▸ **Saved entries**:
******

(** The same payload with a string where the list of cost optimizations
    belongs. *)
Definition payload_bad_optimizations : pyval :=
  pr_review_payload_with (PyStr "none") [("total_findings", PyInt 1)].

(** The same payload without [security_analysis.total_findings]. *)
Definition payload_no_total : pyval :=
  pr_review_payload_with (PyList []) [].


Definition sonnet : model_config :=
  {| id := "anthropic.claude-3-5-sonnet-20241022-v2:0";
     name := "Claude 3.5 Sonnet"; max_tokens := 4096;
     temperature := 0.1; use_case := "primary" |}.

(** A runtime that throttles every request, one that rejects every request
    as malformed. *)
Definition always_throttled (_ : model_config) (_ : string) (_ : nat)
  : result string := Raise (Py.ClientError "ThrottlingException").

Definition always_rejected (_ : model_config) (_ : string) (_ : nat)
  : result string := Raise (Py.ClientError "ValidationException").

Definition no_json (_ : string) : option pyval := None.

Definition prompt_pr (_ : string) (_ : list (string * pyval)) (_ : string)
  : result string := Return "Analyze the following Terraform code".
Definition prompt_fa (_ _ : string) : result string :=
  Return "Analyze the following Terraform code failure".
Definition prompt_fe (_ : string) : result string :=
  Return "Compare the effectiveness of fixes".

(** *** Reviews and their history *)

(** The fallback aggregate as [ai_reviewer.py] stores it, with the id of the
    review filled in. *)
Definition degraded_result : AIReviewResult :=
let fb := _create_fallback_result "2026-01-01T00:00:00" in
{| review_id := "r-1";
   security_analysis := security_analysis fb;
   cost_analysis := cost_analysis fb;
   reliability_analysis := reliability_analysis fb;
   overall_risk_score := overall_risk_score fb;
   fix_suggestions := fix_suggestions fb;
   review_metadata := review_metadata fb |}.

Definition fresh_review : Review :=
{| r_review_id := "r-1"; terraform_code := "resource {}";
   spacelift_run_id := Some "run-7"; spacelift_context := [];
   status := PENDING;
   ai_review_result := Some degraded_result;
   created_at := "2026-01-01T00:00:00"; updated_at := "2026-01-01T00:00:00";
   version := 1; previous_version_id := None |}.

Definition set_status (s : ReviewStatus) : DynamoDBClient.update_data :=
{| DynamoDBClient.u_status := Some s;
   DynamoDBClient.u_ai_review_result := None;
   DynamoDBClient.u_updated_at := None |}.

(** The table after creating [fresh_review] and updating it [n] times. *)
Fixpoint history (n : nat) : DynamoDBClient.Table :=
match n with
| O => fst (DynamoDBClient.create_review [] fresh_review)
| S k => fst (DynamoDBClient.update_review (history k) "r-1"
                                           (set_status IN_PROGRESS))
end.

(** A security finding as the review prompt asks for it: no cost impact. *)
Definition plain_finding : Finding :=
{| finding_id := "sec-1"; category := "security"; severity := HIGH;
   title := "Public bucket"; description := "The bucket is world readable";
   line_number := Some 10%Z; file_path := Some "main.tf";
   recommendation := "Block public access"; estimated_cost_impact := None;
   confidence_score := 0.95 |}.

Definition plain_result : AIReviewResult :=
{| review_id := "r-1";
   security_analysis :=
     {| total_findings := 1; high_severity := 1; medium_severity := 0;
        low_severity := 0; findings := [plain_finding] |};
   cost_analysis :=
     {| estimated_monthly_cost := 10.0; estimated_annual_cost := 120.0;
        cost_optimizations := []; resource_count := 1 |};
   reliability_analysis :=
     {| reliability_score := 0.9; single_points_of_failure := [];
        recommendations := [] |};
   overall_risk_score := 0.3;
   fix_suggestions := [];
   review_metadata := [("model_used", PyStr "claude-3-5-sonnet")] |}.

End Samples.

From Stdlib Require DecimalZ.

(** ** risk_scoring.py, the remaining functions *)

Module RiskScoringRest.
Import Models.
Local Open Scope float_scope.

(** [sum] over floats: the start value is the integer 0, which the first
    addition converts to [0.0]. *)
Definition sum (xs : list float) : float := fold_left PrimFloat.add xs 0.0.

(** [x / y] on floats; a zero divisor of either sign raises. *)
Definition truediv (x y : float) : result float :=
  if PrimFloat.eqb y 0.0 then Raise (Py.OtherError "ZeroDivisionError")
  else Return (x / y).

(** [SEVERITY_WEIGHTS.get(finding.severity.value, 0.5)] *)
Definition severity_weight (finding : Finding) : float :=
  Py.get RiskScoringAlgorithm.SEVERITY_WEIGHTS
         (RiskLevel_value (severity finding)) 0.5.

Definition calculate_finding_risk (finding : Finding) : float :=
  let severity_weight := severity_weight finding in
  let confidence_adjustment := confidence_score finding in
  severity_weight * confidence_adjustment.

Definition calculate_category_risk (findings : list Finding)
    (category : string) : result float :=
  match findings with
  | [] => Return 0.0
  | _ =>
      let category_findings :=
        filter (fun f => String.eqb (Models.category f) category) findings in
      match category_findings with
      | [] => Return 0.0
      | _ =>
          let total_risk := sum (map calculate_finding_risk category_findings) in
          d <- Py.float_of_int
                 (Z.max 1 (Z.of_nat (List.length category_findings))) ;;
          q <- truediv total_risk d ;;
          Return (Py.min 1.0 q)
      end
  end.

End RiskScoringRest.

Module ConfidenceScoringRest.
Import Models.
Local Open Scope float_scope.

Definition has_value {A} (o : option A) : bool :=
  match o with Some _ => true | None => false end.

(** [zip] of two lists, multiplied pairwise. *)
Fixpoint products (xs ys : list float) : list float :=
  match xs, ys with
  | x :: xs', y :: ys' => (x * y) :: products xs' ys'
  | _, _ => []
  end.

Definition calculate_overall_confidence (findings : list Finding)
    (model_used : string) : result float :=
  match findings with
  | [] => Return 0.0
  | _ =>
      confidences <-
        Pydantic.mapM
          (fun f =>
             ConfidenceScoringAlgorithm.calculate_finding_confidence
               f model_used (has_value (line_number f))
               (has_value (file_path f)))
          findings ;;
      let weights := map RiskScoringRest.severity_weight findings in
      let weighted_sum := RiskScoringRest.sum (products confidences weights) in
      let total_weight := RiskScoringRest.sum weights in
      (* max(1, total_weight): the integer 1 unless the float is above it *)
      if 1.0 <? total_weight
      then RiskScoringRest.truediv weighted_sum total_weight
      else d <- Py.float_of_int 1 ;; RiskScoringRest.truediv weighted_sum d
  end.

Definition adjust_confidence_by_consistency
    (base_confidence consistency_score : float) : float :=
  let consistency_bonus := (consistency_score - 0.5) * 0.1 in
  Py.min 1.0 (Py.max 0.0 (base_confidence + consistency_bonus)).

End ConfidenceScoringRest.

(** Membership in the closed unit interval, as float comparisons. *)
Definition in_unit (x : float) : bool :=
  PrimFloat.leb 0 x && PrimFloat.leb x 1.

(** ** bedrock_service.py, the two analyses *)

Module BedrockRest.
Import Models BedrockService.
Local Open Scope float_scope.

Section Analyses.

Variable utcnow_isoformat : string.
Variable json_loads : string -> option pyval.
Variable claude_reply : model_config -> string -> nat -> result string.
Variable llama_reply : model_config -> string -> nat -> result string.

(** The two prompt templates with all their arguments: code, error details
    and previous review; original and fixed code with their findings; the
    prompt version comes last. *)
Variable _get_failure_analysis_prompt :
  string -> pyval -> option pyval -> string -> result string.
Variable _get_fix_effectiveness_prompt :
  string -> string -> list pyval -> list pyval -> string -> result string.

Definition _create_fallback_failure_analysis : pyval :=
  PyDict
    [("root_cause", PyStr "Unable to analyze - AI service unavailable");
     ("contributing_factors", PyList []);
     ("severity", PyStr "unknown");
     ("recommendations",
      PyList
        [PyDict
           [("priority", PyStr "high");
            ("action", PyStr "Retry analysis or check AI service status");
            ("explanation",
             PyStr "AI service was unavailable during analysis")]]);
     ("related_findings", PyList []);
     ("prevention_strategies", PyList []);
     ("confidence_score", PyFloat 0.0);
     ("analysis_metadata",
      PyDict [("error", PyStr "AI service unavailable");
              ("analysis_timestamp", PyStr utcnow_isoformat)])].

******

▸ **WORK TASK**: Output, from the data above, the lines from the line with "fix_suggestions := fix_suggestions fb;" to the line with "(** A security" exactly as they stand, both ends included and nothing else.

▸ **ANSWER SPACE**:
   fix_suggestions := fix_suggestions fb;
   review_metadata := review_metadata fb |}.

Definition fresh_review : Review :=
{| r_review_id := "r-1"; terraform_code := "resource {}";
   spacelift_run_id := Some "run-7"; spacelift_context := [];
   status := PENDING;
   ai_review_result := Some degraded_result;
   created_at := "2026-01-01T00:00:00"; updated_at := "2026-01-01T00:00:00";
   version := 1; previous_version_id := None |}.

Definition set_status (s : ReviewStatus) : DynamoDBClient.update_data :=
{| DynamoDBClient.u_status := Some s;
   DynamoDBClient.u_ai_review_result := None;
   DynamoDBClient.u_updated_at := None |}.

(** The table after creating [fresh_review] and updating it [n] times. *)
Fixpoint history (n : nat) : DynamoDBClient.Table :=
match n with
| O => fst (DynamoDBClient.create_review [] fresh_review)
| S k => fst (DynamoDBClient.update_review (history k) "r-1"
                                           (set_status IN_PROGRESS))
end.

(** A security finding as the review prompt asks for it: no cost impact. *)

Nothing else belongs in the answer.